Ni Messi se salva de las críticas

En segundo lugar, hay que ponerse en la piel de Valverde, quien puede pasar a la historia del club por dos dobletes de títulos (con permiso de un Valencia que ahora debe estar frotándose las manos para aprovechar la crisis que se avecina) y un doblete de fracasos monumentales en la Liga de Campeones. El fútbol es tan injusto que hacen más daño dos remontadas como las sufridas en Roma y Liverpool, pese a los buenos partidos de ida, que eliminaciones con resultados más ajustados en ambos encuentros aunque hayan sido peores en líneas generales. Una cosa es caer sin tener nada (1-1 y 2-1, por ejemplo) y otra es sucumbir cuando ya pareces tenerlo todo (4-1 y 3-0; 3-0 y 4-0, sin ejemplos, es la realidad). No es de los que se rinden, pero ahora llegan días en los que valorará si se ha roto algo en su relación de confianza con la plantilla y no se puede descartar una dimisión a final de temporada, o una marcha negociada, ante la presión popular de los que quieren regresar al estilo azulgrana más purista. Xavi Hernández ya sobrevuela el Camp Nou incluso con una carta pública, el día que anunció su retirada en el Al Sadd, en la que anunció su fidelidad al estilo de Johan Cruyff y de La Masia (no pudo ser más oportuno, pero necesita un par de años de formación como entrenador en Catar como mínimo. Ronald Koeman ha ganado crédito en la selección de Holanda y el entrenador de moda, Erik ten Hag, aparece como el preferido por su apuesta en el Ajax y porque todo encajaría con el aterrizaje confirmado de De Jong y el casi seguro de De Ligt.

En cuanto a los jugadores, lo fácil es centrarlo todo en Messi, gran encajador de críticas pese a que dejó solos a Coutinho, Alba y Suárez con tres pases magistrales que desaprovecharon ante Alisson, además de crear dos ocasiones claras entre palos y otras dos que se le escaparon junto a los postes. Teniendo en cuenta que Arturo Vidal fue el único que se salvó por su entrega está todo dicho. Ni Ter Stegen transmitió seguridad bajo palos, encajando otra goleada europea. Jordi Alba falló en lo dos primeros goles y fue uno de los que dio espalda al balón en el córner de la vergüenza que supuso el 4-0 definitivo.
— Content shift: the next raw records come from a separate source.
Lemma search_no_slash s : "/"%char ∉ s → search objectTypeRegex s = None.
Proof.
  induction s as [|c s IH]; intros Hs; cbn [search].
  - by rewrite exec_no_slash.
  - rewrite exec_no_slash by done. apply IH. intros ?. apply Hs. by right.
Qed.

End pattern.

(** ** Paths as strings *)

(** The path of an object type's file in a directory. *)
Definition path_of (dir id : string) : string := dir +:+ "/" +:+ id +:+ ".json".

Definition wf_dir (dir : string) : Prop := dir ≠ "" ∧ all_chars is_path_char dir.
Definition wf_ident (id : string) : Prop := id ≠ "" ∧ all_chars is_ident_char id.

#[export] Instance wf_dir_dec dir : Decision (wf_dir dir).
Proof. unfold wf_dir. apply _. Defined.
#[export] Instance wf_ident_dec id : Decision (wf_ident id).
Proof. unfold wf_ident. apply _. Defined.

(** What the loops of the commands see of a well-formed file. *)
Definition resolved (file : string * string) : value :=
  VArr [VStr (path_of file.1 file.2); VStr file.2].

Section paths.
Implicit Types (dir id path : string) (d : disk).

Lemma chars_path_of dir id :
  chars (path_of dir id) = chars dir ++ "/"%char :: chars id ++ chars ".json".
Proof. unfold path_of. by rewrite !chars_app. Qed.

Lemma js_match_path dir id :
  wf_dir dir → wf_ident id →
  js_match (path_of dir id) objectTypeRegex = resolved (dir, id).
Proof.
  intros [Hdir Hpath] [Hid Hident]. unfold js_match, resolved.
  rewrite chars_path_of.
  erewrite search_exec; [|apply exec_objectTypeRegex; by rewrite ?chars_nil_iff].
  simpl. by rewrite <- chars_path_of, !unchars_chars.
Qed.

(** The text before the directory is lost. *)
Lemma js_match_cut pre c dir id :
  "/"%char ∉ chars pre → is_path_char c = false → wf_dir dir → wf_ident id →
  js_match (pre +:+ String c (path_of dir id)) objectTypeRegex = resolved (dir, id).
Proof.
  intros Hpre Hc Hdir Hid. rewrite <- (js_match_path dir id) by done.
  unfold js_match. rewrite chars_app. cbn [chars]. by rewrite search_blocked.
Qed.

Lemma js_match_inv path :
  js_match path objectTypeRegex = VNull ∨
  ∃ pre dir id c rest,
    path = pre +:+ (dir +:+ "/" +:+ id +:+ String c "json") +:+ rest ∧
    js_match path objectTypeRegex =
      VArr [VStr (dir +:+ "/" +:+ id +:+ String c "json"); VStr id] ∧
    wf_dir dir ∧ wf_ident id.
Proof.
  unfold js_match. destruct (search _ _) as [m|] eqn:Hm; [right|by left].
  apply search_inv in Hm as (pre & s' & Hpath & Hm).
  apply exec_objectTypeRegex_inv in Hm
    as (dir & id & c & rest & -> & -> & Hdir & Hp & Hid & Hi).
  exists (unchars pre), (unchars dir), (unchars id), c, (unchars rest).
  assert (unchars (dir ++ "/"%char :: id ++ c :: chars "json") =
          unchars dir +:+ "/" +:+ unchars id +:+ String c "json") as Hm.
  { rewrite unchars_app. simpl. by rewrite unchars_app. }
  split_and!.
  - rewrite <- (unchars_chars path), Hpath, <- Hm, <- !unchars_app.
    do 2 f_equal. rewrite <- app_assoc. simpl. do 2 f_equal. by rewrite <- app_assoc.
  - cbn [fmap list_fmap]. by rewrite Hm.
  - split; [by intros ?%(f_equal chars); rewrite chars_unchars in *|].
    unfold all_chars. by rewrite chars_unchars.
  - split; [by intros ?%(f_equal chars); rewrite chars_unchars in *|].
    unfold all_chars. by rewrite chars_unchars.
Qed.

(** The identifier the pattern captures is made of lower-case letters and
    underscores. *)
Lemma resolved_ident path f : js_match path objectTypeRegex = resolved f → wf_ident f.2.
Proof.
  destruct (js_match_inv path) as [->|(pre & dir & id & c & rest & _ & -> & _ & Hid)];
    [done|].
  unfold resolved. by intros [= _ <-].
Qed.
(* ===== verification/Sim.v ===== *)
(** * One program on two services

    The commands of [src/src/cli.ts] are written against the interface
    [Remote], and a run depends on the service only through its answers.
    This file makes that a proof rule.  Two services are related by a
    relation [T] on their states; a request is answered [alike] when
    related states give it the same answer and are related again; and
    [sim Q m1 m2] says that two programs, run from related worlds, end
    with the same result, the same console and the same requests, in
    related worlds, with a result that satisfies [Q].

    The rules follow the constructs of the monad, as those of
    [Remote.emits] and [Cost.costs] do, so that the simulation of a
    command is read off its code: what is left to show is that the
    requests it issues are answered alike.  The functions of the client,
    [updateSchema] and the loops of [update] and [delete] are simulated
    here for any two services, from the requests on the object types of
    the files alone; when every request is answered alike, so is every
    command line ([run_alike]).  [Faults] and [Others] instantiate the
    relation. *)

From Stdlib Require Import Ascii.
From stdpp Require Import prelude strings.
From S2P Require Import Prelude JsValue Loader Reconcile Remote Client Update Commands Cli.

(** ** The judgement *)

Section sim.
Context `{Remote R1, Remote R2} (T : R1 → R2 → Prop).

(** Worlds with related services, the same console and the same
    requests. *)
Definition rel (w1 : world R1) (w2 : world R2) : Prop :=
  T (remote w1) (remote w2) ∧ console w1 = console w2 ∧ calls w1 = calls w2.

(** A request that related services answer alike. *)
Definition alike (rq : request) : Prop :=
  ∀ r1 r2, T r1 r2 →
    (serve rq r1).1 = (serve rq r2).1 ∧ T (serve rq r1).2 (serve rq r2).2.

Definition sim {A} (Q : A → Prop) (m1 : M R1 A) (m2 : M R2 A) : Prop :=
  ∀ w1 w2, rel w1 w2 →
    (m1 w1).1 = (m2 w2).1 ∧ rel (m1 w1).2 (m2 w2).2 ∧ ∀ a, (m2 w2).1 = Ok a → Q a.

Lemma sim_weaken {A} (Q Q' : A → Prop) (m1 : M R1 A) (m2 : M R2 A) :
  (∀ a, Q a → Q' a) → sim Q m1 m2 → sim Q' m1 m2.
Proof.
  intros HQ Hm w1 w2 Hw. destruct (Hm w1 w2 Hw) as (? & ? & ?). auto.
Qed.

Lemma sim_any {A} (Q : A → Prop) (m1 : M R1 A) (m2 : M R2 A) :
  sim Q m1 m2 → sim (λ _, True) m1 m2.
Proof. by apply sim_weaken. Qed.

Lemma sim_ret {A} (Q : A → Prop) (a : A) : Q a → sim Q (mret a) (mret a).
Proof. intros Ha w1 w2 Hw. split; [done|]. split; [done|]. by intros ? [= <-]. Qed.

Lemma sim_lift {A} (Q : A → Prop) (r : result A) :
  (∀ a, r = Ok a → Q a) → sim Q (lift r) (lift r).
Proof. intros Hr w1 w2 Hw. by split. Qed.

Lemma sim_log line : sim (λ _, True) (log line) (log line).
Proof.
  intros w1 w2 (Hr & Hc & Hk). split; [done|]. split; [|done].
  split; [done|]. split; [|done]. simpl. by rewrite Hc.
Qed.

Lemma sim_http rq : alike rq → sim (λ _, True) (http rq) (http rq).
Proof.
  intros Hrq w1 w2 (Hr & Hc & Hk). destruct (Hrq _ _ Hr) as [Hres Hrem].
  unfold http. destruct (serve rq (remote w1)), (serve rq (remote w2)). simpl in *.
  split; [done|]. split; [|done]. split; [done|]. split; [done|]. simpl. by rewrite Hk.
Qed.

Lemma sim_bind {A B} (P : A → Prop) (Q : B → Prop) (m1 : M R1 A) (m2 : M R2 A)
    (f1 : A → M R1 B) (f2 : A → M R2 B) :
  sim P m1 m2 → (∀ a, P a → sim Q (f1 a) (f2 a)) → sim Q (m1 ≫= f1) (m2 ≫= f2).
Proof.
  intros Hm Hf w1 w2 Hw. rewrite !bind_run. destruct (Hm w1 w2 Hw) as (Hres & Hw' & Ha).
  destruct (m1 w1) as [r1 w1'], (m2 w2) as [r2 w2']. simpl in *. subst r2.
  destruct r1 as [a|e]; [by apply Hf; [apply Ha|]|done].
Qed.

Lemma sim_try_catch {A} (Q : A → Prop) (m1 : M R1 A) (m2 : M R2 A)
    (h1 : error → M R1 A) (h2 : error → M R2 A) :
  sim Q m1 m2 → (∀ e, sim Q (h1 e) (h2 e)) → sim Q (try_catch m1 h1) (try_catch m2 h2).
Proof.
  intros Hm Hh w1 w2 Hw. unfold try_catch. destruct (Hm w1 w2 Hw) as (Hres & Hw' & Ha).
  destruct (m1 w1) as [r1 w1'], (m2 w2) as [r2 w2']. simpl in *. subst r2.
  destruct r1 as [a|e]; [done|by apply Hh].
Qed.

(** A pure step, whose result what follows may use. *)
Lemma sim_lift_bind {A B} (Q : B → Prop) (r : result A)
    (f1 : A → M R1 B) (f2 : A → M R2 B) :
  (∀ a, r = Ok a → sim Q (f1 a) (f2 a)) → sim Q (lift r ≫= f1) (lift r ≫= f2).
Proof.
  intros Hf w1 w2 Hw. rewrite !lift_bind_run. destruct r as [a|e]; [by apply Hf|done].
Qed.

(** Loops: the bodies are simulated on the elements of the list, from
    states that satisfy the invariant of the loop. *)
Lemma sim_for_fold {S A} (J : S → Prop) (l : list A)
    (body1 : S → A → M R1 S) (body2 : S → A → M R2 S) s :
  J s → (∀ s x, x ∈ l → J s → sim J (body1 s x) (body2 s x)) →
  sim J (for_fold l body1 s) (for_fold l body2 s).
Proof.
  revert s. induction l as [|x l IH]; intros s Hs Hbody; simpl; [by apply sim_ret|].
  apply (sim_bind J); [apply Hbody; [left|done]|]. intros s' Hs'.
  apply IH; [done|]. intros. apply Hbody; [by right|done].
Qed.

Lemma sim_for_of {A} (l : list A) (body1 : A → M R1 unit) (body2 : A → M R2 unit) :
  (∀ x, x ∈ l → sim (λ _, True) (body1 x) (body2 x)) →
  sim (λ _, True) (for_of l body1) (for_of l body2).
Proof.
  induction l as [|x l IH]; intros Hbody; simpl; [by apply sim_ret|].
  apply (sim_bind (λ _, True)); [apply Hbody; left|]. intros _ _.
  apply IH. intros. apply Hbody. by right.
Qed.

(** What a simulation says of two runs. *)
Lemma sim_run {A} (Q : A → Prop) (m1 : M R1 A) (m2 : M R2 A) r1 r2 c k :
  sim Q m1 m2 → T r1 r2 →
  (m1 (World r1 c k)).1 = (m2 (World r2 c k)).1 ∧
  console (m1 (World r1 c k)).2 = console (m2 (World r2 c k)).2 ∧
  calls (m1 (World r1 c k)).2 = calls (m2 (World r2 c k)).2 ∧
  T (remote (m1 (World r1 c k)).2) (remote (m2 (World r2 c k)).2).
Proof.
  intros Hm Hr. destruct (Hm (World r1 c k) (World r2 c k)) as (? & (? & ? & ?) & _); done.
Qed.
Incluso Piqué emborronó su gran temporada con despistes como el del 3-0. Luis Suárez llegará en septiembre a los cuatro años sin marcar fuera en Europa y habrá que ver en ese mes dónde están Rakitic -su renovación está parada- y Coutinho, llamado a pagar los platos rotos porque, tras su gesto desafiante a la afición por un golazo intrascendente ante el Manchester United, no ha hecho nada. Y en Anfield, menos.